In fact, Notae loves your data so much that it will take it any way you can throw it at it. Drag text or files to the notes list or application icon in the dock and Notae will suck the data in automatically. Drag URLs and it will trigger an import. Notae’s all about zee drag-n-droppen.
A Service Tip
In System Preferences, under Keyboard and then Keyboard Shortcuts, create an “all applications” shortcut for “New Note With Selection” and give it any shortcut you wish. Now you can use any keystroke you wish to suck in data.
Edit

Notae supports all of the standard features of any good Mac OS X application: multiple fonts, colors, writing directions, tables, links, graphics, and named styles.
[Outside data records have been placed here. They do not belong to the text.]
(* ===== verification/AvdConfig.v ===== *)
(** * The configuration of virtual devices

    Models [emulator/config]: where the emulator looks for its directories ([config_dirs.cpp]),
    what it reads of a virtual device ([avd.cpp], [image_list.h]) and the hardware it takes from
    there ([hardware_config.cpp]).  An exception that leaves a function and a failed assertion are
    [None]; statuses are values. *)

From stdpp Require Import sorting.
From S2P Require Import Prelude CText PathText PathFiles HostSystem IniFile StorageCapacity.

(** ** What is asked of the host *)

(** [System] as its users see it. *)
Class System := {
  sys_envGet : bytes -> bytes;
  sys_pathExists : bytes -> bool;
  sys_pathIsFile : bytes -> bool;
  sys_pathIsDir : bytes -> bool;
  sys_pathCanRead : bytes -> bool;
  sys_getHomeDirectory : bytes;
  sys_getLauncherDirectory : bytes;
}.

(** The host of [HostSystem], at one moment. *)
Definition host_services {W : Type} `{!Host W, !HostCalls W} (w : W) (s : HostSystem) : System := {|
  sys_envGet := envGet w;
  sys_pathExists := path_exists w;
  sys_pathIsFile := path_is_regular w;
  sys_pathIsDir := path_is_dir w;
  sys_pathCanRead := path_can_read w;
  sys_getHomeDirectory := fst (getHomeDirectory w s);
  sys_getLauncherDirectory := fst (getLauncherDirectory w s);
|}.

(** The calls of [std::filesystem], which throw ([None]), and the texts of the files. *)
Class Filesystem := {
  fs_is_directory : bytes -> option bool;
  fs_exists : bytes -> option bool;
  temp_directory_path : option bytes;
  directory_entries : bytes -> option (list bytes); (* the names, in the order of [directory_iterator] *)
  file_texts : gmap bytes bytes;
}.

(** [IniFile ini(path); ini.read()]. *)
Definition read_file `{!Filesystem} (path : bytes) : bool * IniFile :=
  fst (read_ini true (new_IniFile path) {| files := file_texts; oracle := []; taken := [] |}).

(** ** Paths *)

Definition parent_path (p : bytes) : bytes :=
  let q := take (back_while (fun c => negb (ispathsep c)) p (length p)) p in
  match take (back_while ispathsep q (length q)) q with
  | [] => match q with [] => [] | _ => if bytes_eqb p q then p else [47] end
  | r => r
  end.

Definition filename (p : bytes) : bytes := match last_sep p with Some (_, name) => name | None => p end.

(** The name without its last extension. *)
Definition stem (p : bytes) : bytes :=
  let name := filename p in
  if bytes_eqb name [46] || bytes_eqb name [46; 46] then name
  else match split_at 46 (rev name) with
       | Some (_, before) => match before with [] => name | _ => rev before end
       | None => name
       end.

Definition kAndroidSubDir : bytes := str ".android".
Definition kAvdSubDir : bytes := str "avd".

(** ** Directories *)

Section config_dirs.
Context `{!System, !Filesystem}.

Definition getUserDirectory : option bytes :=
  match sys_envGet (str "ANDROID_EMULATOR_HOME") with
  | (_ :: _) as home => Some home
  | [] =>
      match sys_envGet (str "ANDROID_PREFS_ROOT") with
      | (_ :: _) as home =>
          let homeNewWay := path_div home kAndroidSubDir in
          isdir ← fs_is_directory homeNewWay; Some (if isdir : bool then homeNewWay else home)
      | [] =>
          match sys_envGet (str "ANDROID_SDK_HOME") with
          | (_ :: _) as home =>
              let homeOldWay := path_div home kAndroidSubDir in
              Some (if sys_pathExists homeOldWay then homeOldWay else home)
          | [] =>
              match sys_getHomeDirectory with
              | [] => temp_directory_path
              | home => Some (path_div home kAndroidSubDir)
              end
          end
      end
  end.

Definition isValidAvdRoot (avdPath : bytes) : bool :=
  match avdPath with
  | [] => false
  | _ =>
      if negb (sys_pathIsDir avdPath) || negb (sys_pathCanRead avdPath) then false
      else
        let avdAvdPath := path_div avdPath (str "avd") in
        sys_pathIsDir avdAvdPath && sys_pathCanRead avdAvdPath
  end.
You have the power of a full-featured word processor at your fingertips while in this lean, mean, note-taking machine.
Your fingers are typing, so why should they need to use the mouse? Notae was designed with that idea in mind, so your hands don’t have to stop typing — highlighting, strikethrough, kerning, baseline, size, and others are all available via keyboard shortcuts.
Done with that article? Saving that story? Lock your note and you will never accidentally change the content. Lock notes in a batch or one-by-one, or quickly unlock a note for a simple change before closing it up again. Oddly enough, not being able to edit a note is just as useful as the powerful editing Notae brings your unlocked notes.
Have a widescreen Mac? Rotate Notae’s editing view and you can keep all of your vertical real estate for editing and see even more of your list of notes. Win-win.
Classify

Once you have your data, how do you find it later? Sure, you can use Notae’s lightning-fast search to find the content of your notes, but what if you want to find a group of related items? Tag them. Notae uses the popular categorization technique of tags to allow you to create a folksonomy in your own documents. Working on a report for work? Just start typing: work, report, client:bob. Notae will break up what you type, creating categories or reusing existing ones as you go. No fuss. When you want to find your note again, simply search for the name of that tag and it will come right up.
Sometimes, however, even tags won’t do it. Sometimes you just need to write a note about your note, so Notae lets you do that as well. Every note has a comments field where you can leave notes to yourself such as where you were when you wrote the note or where you left off last. No need to keep search fodder in your note, use the comments area for keywords or descriptive phrases you know you’ll search on later.
Search

Notae screams through full-content searches of your notes. It can search through megabytes of information in an instant, no matter if the words are in the title, the content, the comments, or the tags. Notae will find your note in the midst of the chaff.
In addition, Notae makes sure Spotlight knows all about the contents of your notebooks and even pre-fills the search for you when a document is opened from Spotlight, just like Mail and Preview.
Export
Data in, data out, right? Who wants their data trapped inside a program forever? Notae can export your data to files for use in most any standard program using standard formats such as plain text, RTF, RTFD, Word DOC, WordML, and XHTML. Notae even exports your notes to AIFF using Text-To-Speech.
Building on that, Notae can tell iTunes to import those AIFF files and even encode them and can the huge AIFF. With this you can actually sync up audio versions of your notes with your iPod for review on the go, which is a great solution for memorizing information.